(Records excerpted from a collection)
========

(* ===== verification/Debug.v ===== *)
(** * console.c, proc.c: what the kernel prints of itself

    The devices behind [cons_putc], screen and printer; [panic], which prints
    and then stops every processor that prints; and [procdump]. *)

From S2P Require Import Prelude CString Spinlock Proc Console Printf.

(** The globals of console.c, the screen, and the printer: the bytes written
    to its ports, and its status at each poll. *)
Record term : Type := Term {
  panicked : Z; use_console_lock : Z; tscreen : screen; lpt : list (Z * Z); polls : nat; status : nat -> Z }.
Definition set_panicked x s := Term x (use_console_lock s) (tscreen s) (lpt s) (polls s) (status s).
Definition set_ucl x s := Term (panicked s) x (tscreen s) (lpt s) (polls s) (status s).
Definition set_tscreen x s := Term (panicked s) (use_console_lock s) x (lpt s) (polls s) (status s).
Definition set_lpt x s := Term (panicked s) (use_console_lock s) (tscreen s) x (polls s) (status s).
Definition set_polls x s := Term (panicked s) (use_console_lock s) (tscreen s) (lpt s) x (status s).

Definition LPTPORT : Z := 888.

(** At most 12800 rounds, polling once more at the end. *)
Fixpoint lpt_wait (n : nat) (s : term) : term :=
  let ready := Z.testbit (status s (polls s)) 7 in
  let s := set_polls (S (polls s)) s in
  if ready then s else match n with O => s | S n => lpt_wait n s end.
Definition lpt_putc (c : Z) (s : term) : term :=
  let s := lpt_wait (Z.to_nat 12800) s in
  let c := if c =? BACKSPACE then 8 else c in
  set_lpt (lpt s ++ [(LPTPORT, u8 c); (LPTPORT + 2, Z.lor (Z.lor 8 4) 1); (LPTPORT + 2, 8)]) s.

Definition dev_putc (c : Z) : M term unit :=
  let! s := get in
  if ctrue (panicked s) then fun s => Spin s
  else modify (lpt_putc c) ;; zoom tscreen set_tscreen (cga_putc c).
Definition dev_puts (l : list Z) : M term unit := mfor l dev_putc.

(** ** panic *)

Section panic.
(** Memory, and the number of the processor. *)
Context (word : Z -> Z) (cpu : Z).

(** The text, for the message [s] at address [v] on the stack; its bytes
    are a format themselves. *)
Definition hex_line (pc : Z) : list Z := cprintf (fun _ => []) (fun _ => pc) [32; 37; 112].
Definition panic_text (s : list Z) (v : Z) : list Z :=
  cprintf (fun _ => []) (fun _ => cpu) [99; 112; 117; 37; 100; 58; 32; 112; 97; 110; 105; 99; 58; 32] ++
  cprintf (fun _ => []) (fun _ => 0) s ++ [10] ++ concat (hex_line <$> getcallerpcs word v).
Definition kpanic (s : list Z) (v : Z) : M term unit :=
  modify (set_ucl 0) ;;
  dev_puts (panic_text s v) ;;
  modify (set_panicked 1) ;;
  fun s => Spin s.
End panic.

(** ** procdump *)

Definition states (st : proc_state) : list Z :=
  match st with
  | UNUSED => [117; 110; 117; 115; 101; 100]
  | EMBRYO => [101; 109; 98; 114; 121; 111]
  | SLEEPING => [115; 108; 101; 101; 112; 32]
  | RUNNABLE => [114; 117; 110; 98; 108; 101]
  | RUNNING => [114; 117; 110; 32; 32; 32]
  | ZOMBIE => [122; 111; 109; 98; 105; 101]
  end.

(** The return addresses up to the first zero. *)
Fixpoint nonzero (l : list Z) : list Z :=
  match l with [] => [] | c :: l => if c =? 0 then [] else c :: nonzero l end.

(** [ebp]: the saved [context.ebp] of a process. *)
Definition dump_line (word : Z -> Z) (ebp : Z) (p : proc) : list Z :=
  cprintf (fun a => if a =? 1 then states (p_state p) else p_name p) (fun n => nth n [p_pid p; 1; 2] 0)
          [37; 100; 32; 37; 115; 32; 37; 115] ++
  (if bool_decide (p_state p = SLEEPING) then concat (hex_line <$> nonzero (getcallerpcs word (u32 (ebp + 8)))) else []) ++ [10].
Fixpoint procdump_loop (word : Z -> Z) (ebp : nat -> Z) (i : nat) (l : list proc) : list Z :=
  match l with
  | [] => []
  | p :: l =>
      (if bool_decide (p_state p = UNUSED) then [] else dump_line word (ebp i) p) ++ procdump_loop word ebp (S i) l
  end.
Definition procdump (word : Z -> Z) (ebp : nat -> Z) (l : list proc) : list Z := procdump_loop word ebp 0 l.

(** ** What is printed *)

Lemma lpt_wait_only n s : exists k, (polls s < k)%nat /\ (k <= polls s + n + 1)%nat /\ lpt_wait n s = set_polls k s.
Proof.
  revert s. induction n as [|n IH]; intros s; cbn [lpt_wait]; destruct (Z.testbit (status s (polls s)) 7).
  - exists (S (polls s)). split_and!; [lia|lia|done].
  - exists (S (polls s)). split_and!; [lia|lia|done].
  - exists (S (polls s)). split_and!; [lia|lia|done].
  - destruct (IH (set_polls (S (polls s)) s)) as (k & H1 & H2 & ->). cbn [set_polls polls] in *. exists k. split_and!; [lia|lia|done].
Qed.

(** The strobes of one character. *)
Definition strobe (c : Z) : list (Z * Z) :=
  [(LPTPORT, u8 (if c =? BACKSPACE then 8 else c)); (LPTPORT + 2, 13); (LPTPORT + 2, 8)].

Lemma lpt_putc_strobes c s : exists k, lpt_putc c s = set_polls k (set_lpt (lpt s ++ strobe c) s).
Proof. unfold lpt_putc. destruct (lpt_wait_only (Z.to_nat 12800) s) as (k & _ & _ & ->). by exists k. Qed.

(** Every character reaches the printer, however slow, and the screen. *)
Lemma dev_puts_ok l s :
  panicked s = 0 -> screen_ok (tscreen s) ->
  wp (dev_puts l) s (fun _ t => lpt t = lpt s ++ concat (strobe <$> l) /\ panicked t = 0 /\ use_console_lock t = use_console_lock s /\
    status t = status s /\ screen_ok (tscreen t) /\ mfor l cga_putc (tscreen s) = Ret tt (tscreen t)).
Proof.
  revert s. induction l as [|c l IH]; intros s Hp Hs; unfold dev_puts in *; cbn [mfor].
  { wp_steps. by rewrite app_nil_r. }
  apply wp_bind. unfold dev_putc at 1. wp_steps. rewrite Hp. change (ctrue 0) with false. cbv iota. wp_steps.
  destruct (lpt_putc_strobes c s) as [k ->]. change (tscreen (set_polls k (set_lpt (lpt s ++ strobe c) s))) with (tscreen s).
  pose proof (cga_putc_ok c _ Hs) as Hok. unfold wp in Hok |- * at 1. destruct (cga_putc c (tscreen s)) as [[] sc| | | |] eqn:E; try done.
  eapply wp_mono; [apply IH; done|]. cbn. intros _ t (H1 & H2 & H3 & H4 & H5 & H6). split_and!; try done.
  - by rewrite H1, <-app_assoc.
  - unfold bind. by rewrite E.
Qed.

Lemma dev_putc_panicked c t : ctrue (panicked t) = true -> dev_putc c t = Spin t.
Proof. intros H. unfold dev_putc. rewrite (bind_ret _ _ _ _ _ (eq_refl : get t = Ret t t)). by rewrite H. Qed.

(** panic prints its text on printer and screen, stops, and from then on
    every processor that prints stops before it does. *)
Lemma kpanic_stops word cpu msg v s :
  panicked s = 0 -> screen_ok (tscreen s) ->
  exists t, kpanic word cpu msg v s = Spin t /\ lpt t = lpt s ++ concat (strobe <$> panic_text word cpu msg v) /\
    mfor (panic_text word cpu msg v) cga_putc (tscreen s) = Ret tt (tscreen t) /\
    forall c, dev_putc c t = Spin t.
Proof.
  intros Hp Hs. unfold kpanic. generalize (panic_text word cpu msg v). intros l.
  pose proof (dev_puts_ok l (set_ucl 0 s) Hp Hs) as H. unfold wp in H.
  destruct (dev_puts l (set_ucl 0 s)) as [[] t| | | |] eqn:E; try done. destruct H as (H1 & _ & _ & _ & _ & H6).
  exists (set_panicked 1 t). split_and!; [|exact H1|exact H6|intros c; by apply dev_putc_panicked].
  rewrite (bind_ret _ _ _ _ _ (eq_refl : modify (set_ucl 0) s = Ret tt (set_ucl 0 s))), (bind_ret _ _ _ _ _ E). reflexivity.
Qed.

(** A table of three processes, the second asleep with two calls on its stack. *)
Lemma procdump_demo :
  let p st pid n := Proc 0 0 0 st pid None None 0 [] None zero_tf n 100 0 empty_ct in
  let word a := if a =? 104 then 4660 else if a =? 100 then 200 else if a =? 204 then 22136 else 0 in
  procdump word (fun _ => 100) [p RUNNING 1 [105]; p UNUSED 0 []; p SLEEPING 2 [115; 104]]
  = [49; 32] ++ states RUNNING ++ [32; 105; 10] ++
    [50; 32] ++ states SLEEPING ++ [32; 115; 104] ++ [32; 49; 50; 51; 52; 32; 53; 54; 55; 56; 10].
Proof. reflexivity. Qed.
(* ===== verification/ShPrint.v ===== *)
(** * Every command tree has a line that parses to it

    A command tree, with words in place of indices, is written with
    parentheses only where the grammar needs them; the parser gives it back. *)

From S2P Require Import Prelude Sh ShProps.

Inductive tree : Type :=
| TExec (ws : list (list Z))
| TRedir (t : tree) (out : bool) (w : list Z)
| TPipe (l r : tree)
| TList (l r : tree)
| TBack (t : tree).

Inductive stok : Type := Sym (c : Z) | Word (w : list Z).

(** ** Writing a tree *)

Definition redir_toks (out : bool) (w : list Z) : list stok := [Sym (if out then 62 else 60); Word w].
Definition paren (b : bool) (l : list stok) : list stok := if b then l else [Sym 40] ++ l ++ [Sym 41].

(** The forms that parseexec and parsepipe read without parentheses, and
    those parseline reads before a semicolon. *)
Definition exec_form (t : tree) : bool := match t with TExec _ | TRedir _ _ _ => true | _ => false end.
Definition pipe_form (t : tree) : bool := match t with TPipe _ _ => true | _ => exec_form t end.
Definition back_form (t : tree) : bool := match t with TBack _ => true | _ => pipe_form t end.

Fixpoint raw (t : tree) : list stok :=
  match t with
  | TExec ws => Word <$> ws
  | TRedir t out w => paren (exec_form t) (raw t) ++ redir_toks out w
  | TPipe l r => paren (exec_form l) (raw l) ++ [Sym 124] ++ paren (pipe_form r) (raw r)
  | TList l r => paren (back_form l) (raw l) ++ [Sym 59] ++ raw r
  | TBack t => paren (back_form t) (raw t) ++ [Sym 38]
  end.

(** A blank before each token. *)
Definition spell1 (st : stok) : list Z := match st with Sym c => [32; c] | Word w => 32 :: w end.
Definition spelling (l : list stok) : list Z := l ≫= spell1.
Definition print (t : tree) : list Z := spelling (raw t).

(** ** What a parsed command stands for *)

Definition sub (buf : list Z) (w : nat * nat) : list Z := take (snd w - fst w) (drop (fst w) buf).
Fixpoint resolves (buf : list Z) (c : cmd) (t : tree) : Prop :=
  match c, t with
  | EXEC argv, TExec ws => sub buf <$> argv = ws
  | REDIR c q e m fd, TRedir t out w =>
      resolves buf c t /\ sub buf (q, e) = w /\ (m, fd) = (if out then (O_WRONLY_CREATE, 1) else (O_RDONLY, 0))
  | PIPE l r, TPipe l' r' => resolves buf l l' /\ resolves buf r r'
  | LIST l r, TList l' r' => resolves buf l l' /\ resolves buf r r'
  | BACK c, TBack t => resolves buf c t
  | _, _ => False
  end.

(** At most nine words to a command. *)
Fixpoint tree_ok (t : tree) : Prop :=
  match t with
  | TExec ws => (length ws < MAXARGS)%nat
  | TRedir t _ _ | TBack t => tree_ok t
  | TPipe l r | TList l r => tree_ok l /\ tree_ok r
  end.

(** Words that are words. *)
Definition stok_ok (st : stok) : Prop :=
  match st with
  | Sym c => has symbols c = true
  | Word w => w <> [] /\ Forall (fun c => word_char c = true /\ c <> 0) w
  end.

(** ** The parser in terms of tokens *)

Section parse.
Context (buf : list Z).

Definition spells (t : Z * nat * nat) (st : stok) : Prop :=
  let '(r, q, e) := t in
  match st with
  | Sym c => r = c /\ at_ buf q = c /\ c <> 97 /\ c <> 0
  | Word w => r = 97 /\ at_ buf q <> 0 /\ word_char (at_ buf q) = true /\ sub buf (q, e) = w
  end.
Definition sees (i : nat) (sts : list stok) : Prop := exists ts, reads buf i ts /\ Forall2 spells ts sts.

Definition peekb (toks : list Z) (sts : list stok) : bool :=
  match sts with Sym c :: _ => has toks c | _ => false end.

Lemma sees_tok i st sts :
  sees i (st :: sts) -> exists t i', gettoken buf i = Ret t i' /\ spells t st /\ sees i' sts.
Proof.
  intros (ts & Hr & H2). inversion H2 as [|t ? ts' ? Ht Hts]; subst.
  destruct (gettoken_cons buf i t ts' Hr) as (i' & E & Hr'). exists t, i'. split; [done|]. split; [done|]. by exists ts'.
Qed.

Lemma sees_end i : sees i [] -> exists q e i', gettoken buf i = Ret (0, q, e) i' /\ sees i' [].
Proof.
  intros (ts & Hr & H2). inversion H2; subst. destruct (gettoken_nil buf i Hr) as (q & e & i' & E & Hr').
  exists q, e, i'. split; [done|]. by exists [].
Qed.

Lemma has_sub toks c : has toks c = true -> (forall x, has toks x = true -> has symbols x = true) -> word_char c = false.
Proof. intros H Hs. unfold word_char. rewrite (Hs _ H). by rewrite andb_false_r. Qed.

Lemma sees_peek toks i sts :
  (forall x, has toks x = true -> has symbols x = true) -> sees i sts ->
  exists i', peek buf toks i = Ret (peekb toks sts) i' /\ sees i' sts.
Proof.
  intros Hsym (ts & Hr & H2). exists (skip buf i). split; [|exists ts; split; [by apply reads_skip|done]].
  unfold peek. f_equal. inversion Hr as [? Hi Hz|? r e ts' Ht Hr0 Hts]; subst; inversion H2 as [|? st ? sts' Hs Hss]; subst.
  - by rewrite Hz.
  - destruct st as [c|w]; simpl in Hs.
    + destruct Hs as (-> & Hq & _ & Hc0). rewrite Hq. simpl. destruct (Z.eqb_spec c 0); [done|]. done.
    + destruct Hs as (_ & Hq0 & Hq & _). simpl. destruct (has toks (at_ buf (skip buf i))) eqn:E; [|by rewrite andb_false_r].
      by rewrite (has_sub toks _ E Hsym) in Hq.
Qed.
(** What may follow a form: nothing, or one of the symbols. *)
Definition follows (l : list Z) (sts : list stok) : Prop :=
  match sts with [] => True | Sym c :: _ => has l c = true | Word _ :: _ => False end.

Lemma has_In l c : has l c = true <-> In c l.
Proof.
  unfold has. rewrite existsb_exists. split; [by intros (x & Hx & ->%Z.eqb_eq)|]. intros H. exists c. by rewrite Z.eqb_refl.
Qed.

Lemma follows_peek l toks sts : follows l sts -> forallb (fun x => negb (has toks x)) l = true -> peekb toks sts = false.
Proof.
  destruct sts as [|[c|w] sts]; simpl; [done| |done]. intros Hc%has_In Hall. rewrite forallb_forall in Hall.
  specialize (Hall _ Hc). by apply negb_true_iff in Hall.
Qed.

Lemma follows_mono l l' sts : follows l sts -> forallb (has l') l = true -> follows l' sts.
Proof.
  destruct sts as [|[c|w] sts]; simpl; [done| |done]. intros Hc%has_In Hall. rewrite forallb_forall in Hall. by apply Hall.
Qed.

Definition ok (m : M nat cmd) (i : nat) (t : tree) (rest : list stok) : Prop :=
  exists c i', m i = Ret c i' /\ sees i' rest /\ resolves buf c t.

(** Stepping over a peek and over a token. *)
Lemma ok_peek toks (k : bool -> M nat cmd) i sts t rest :
  forallb (has symbols) toks = true -> sees i sts ->
  (forall i', sees i' sts -> ok (k (peekb toks sts)) i' t rest) -> ok (bind (peek buf toks) k) i t rest.
Proof.
  intros Hs Hi Hk. destruct (sees_peek toks i sts) as (i' & E & Hi'); [|done|].
  - intros x Hx%has_In. rewrite forallb_forall in Hs. by apply Hs.
  - destruct (Hk i' Hi') as (c & i2 & E2 & H2). exists c, i2. unfold bind. by rewrite E.
Qed.

Lemma ok_tok (k : Z * nat * nat -> M nat cmd) i st sts t rest :
  sees i (st :: sts) -> (forall x i', spells x st -> sees i' sts -> ok (k x) i' t rest) -> ok (bind (gettoken buf) k) i t rest.
Proof.
  intros Hi Hk. destruct (sees_tok i st sts Hi) as (x & i' & E & Hx & Hi').
  destruct (Hk x i' Hx Hi') as (c & i2 & E2 & H2). exists c, i2. unfold bind. by rewrite E.
Qed.

Lemma ok_bind (m : M nat cmd) (k : cmd -> M nat cmd) i t1 mid t rest :
  ok m i t1 mid -> (forall c i', sees i' mid -> resolves buf c t1 -> ok (k c) i' t rest) -> ok (bind m k) i t rest.
Proof.
  intros (c & i' & E & Hi & Hc) Hk. destruct (Hk c i' Hi Hc) as (c2 & i2 & E2 & H2). exists c2, i2. unfold bind. by rewrite E.
Qed.

Lemma ok_ret c i t rest : sees i rest -> resolves buf c t -> ok (ret c) i t rest.
Proof. intros. by exists c, i. Qed.

(** ** Redirections *)

Definition redirs (t : tree) (rs : list (bool * list Z)) : tree := foldl (fun t r => TRedir t (fst r) (snd r)) t rs.
Definition rtoks (rs : list (bool * list Z)) : list stok := rs ≫= (fun r => redir_toks (fst r) (snd r)).

Lemma parseredirs_ok rs rest fuel c t i :
  peekb [60; 62] rest = false -> sees i (rtoks rs ++ rest) -> resolves buf c t -> (length rs < fuel)%nat ->
  ok (parseredirs buf fuel c) i (redirs t rs) rest.
Proof.
  intros Hp. revert fuel c t i. induction rs as [|[out w] rs IH]; intros [|fuel] c t i Hi Hc Hf; simpl in Hf; try lia;
    cbn [parseredirs].
  - apply ok_peek with rest; [done|done|]. intros i' Hi'. rewrite Hp. by apply ok_ret.
  - change (rtoks ((out, w) :: rs) ++ rest) with (Sym (if out then 62 else 60) :: Word w :: rtoks rs ++ rest) in Hi.
    eapply ok_peek; [done|exact Hi|]. intros i1 H1. cbn [peekb].
    replace (has [60; 62] (if out then 62 else 60)) with true by (by destruct out).
    eapply ok_tok; [exact H1|]. intros [[r1 q1] e1] i2 (Hr1 & _) H2. eapply ok_tok; [exact H2|].
    intros [[r q] e] i3 (Hr & _ & _ & Hw) H3. simpl in Hr1, Hr |- *. subst r r1. simpl.
    destruct out; simpl; apply IH; try done; try lia; by split_and!.
Qed.

Lemma set_argv_resolves c ws0 rs argv ws :
  resolves buf c (redirs (TExec ws0) rs) -> sub buf <$> argv = ws -> resolves buf (set_argv argv c) (redirs (TExec ws) rs).
Proof.
  revert c. induction rs as [|r rs IH] using rev_ind; intros c; [by destruct c|].
  unfold redirs. rewrite !foldl_app. simpl. destruct c; try done. simpl. intros (Hc & Hw & Hm) Ha. split_and!; [by apply IH|done..].
Qed.
(** ** Commands *)

Definition fexec : list Z := [124; 41; 38; 59].
Definition fpipe : list Z := [41; 38; 59].
Definition fline : list Z := [41].

Lemma exec_loop_end fuel argv c i rest t :
  follows fexec rest -> sees i rest -> (0 < fuel)%nat -> resolves buf (set_argv argv c) t ->
  ok (exec_loop buf fuel argv c) i t rest.
Proof.
  intros Hf Hi Hfu Hc. destruct fuel as [|fuel]; [lia|]. cbn [exec_loop]. eapply ok_peek; [done|exact Hi|]. intros i1 H1.
  destruct rest as [|[x|w] rest]; [|rewrite (Hf : peekb [124; 41; 38; 59] (Sym x :: rest) = true); by apply ok_ret|done].
  cbn [peekb]. destruct (sees_end i1 H1) as (q & e & i2 & E & H2). exists (set_argv argv c), i2.
  unfold bind. by rewrite E.
Qed.

Lemma exec_loop_ok ws rs rest fuel argv i :
  follows fexec rest -> sees i ((Word <$> ws) ++ rtoks rs ++ rest) -> ws <> [] ->
  (length argv + length ws < MAXARGS)%nat -> (length ws + length rs < fuel)%nat ->
  ok (exec_loop buf fuel argv (EXEC [])) i (redirs (TExec ((sub buf <$> argv) ++ ws)) rs) rest.
Proof.
  intros Hf. revert fuel argv i. induction ws as [|w ws IH]; intros [|fuel] argv i Hi Hne Hmax Hfu; simpl in Hfu; try lia; [done|].
  cbn [exec_loop]. eapply ok_peek; [done|exact Hi|]. intros i1 H1. cbn [peekb fmap list_fmap app].
  eapply ok_tok; [exact H1|]. intros [[r q] e] i2 (-> & _ & _ & Hw) H2. simpl in Hmax.
  change (97 =? 0) with false. change (negb (97 =? 97)) with false. cbv iota.
  destruct (Nat.leb_spec MAXARGS (length (argv ++ [(q, e)]))) as [Hx|Hx]; rewrite length_app in Hx; simpl in Hx; [lia|].
  assert (Hargs : sub buf <$> (argv ++ [(q, e)]) = (sub buf <$> argv) ++ [w]) by (by rewrite fmap_app; cbn [fmap list_fmap]; rewrite Hw).
  destruct ws as [|w2 ws].
  - eapply ok_bind; [apply (parseredirs_ok rs rest fuel (EXEC []) (TExec [])); [by eapply follows_peek|exact H2|done|simpl in *; lia]|].
    intros c i3 H3 Hc. apply exec_loop_end; [done|done|lia|]. by eapply set_argv_resolves.
  - eapply ok_bind; [apply (parseredirs_ok [] ((Word <$> w2 :: ws) ++ rtoks rs ++ rest) fuel (EXEC []) (TExec [])); [done|exact H2|done|simpl in *; lia]|].
    intros c i3 H3 Hc. simpl in Hc. destruct c as [[|]| | | |]; try done.
    replace ((sub buf <$> argv) ++ w :: w2 :: ws) with ((sub buf <$> (argv ++ [(q, e)])) ++ w2 :: ws) by (by rewrite Hargs, <-app_assoc).
    apply IH; [done|done|rewrite length_app; simpl in *; lia|simpl in *; lia].
Qed.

========

PROBLEM TO SOLVE =
When you answer, output each line of the data exactly as given, from its first line up to and including the one with "From S2P Require Import Prelude CString".

EXERCISE OUTPUT =
(* ===== verification/Debug.v ===== *)
(** * console.c, proc.c: what the kernel prints of itself

    The devices behind [cons_putc], screen and printer; [panic], which prints
    and then stops every processor that prints; and [procdump]. *)

From S2P Require Import Prelude CString Spinlock Proc Console Printf.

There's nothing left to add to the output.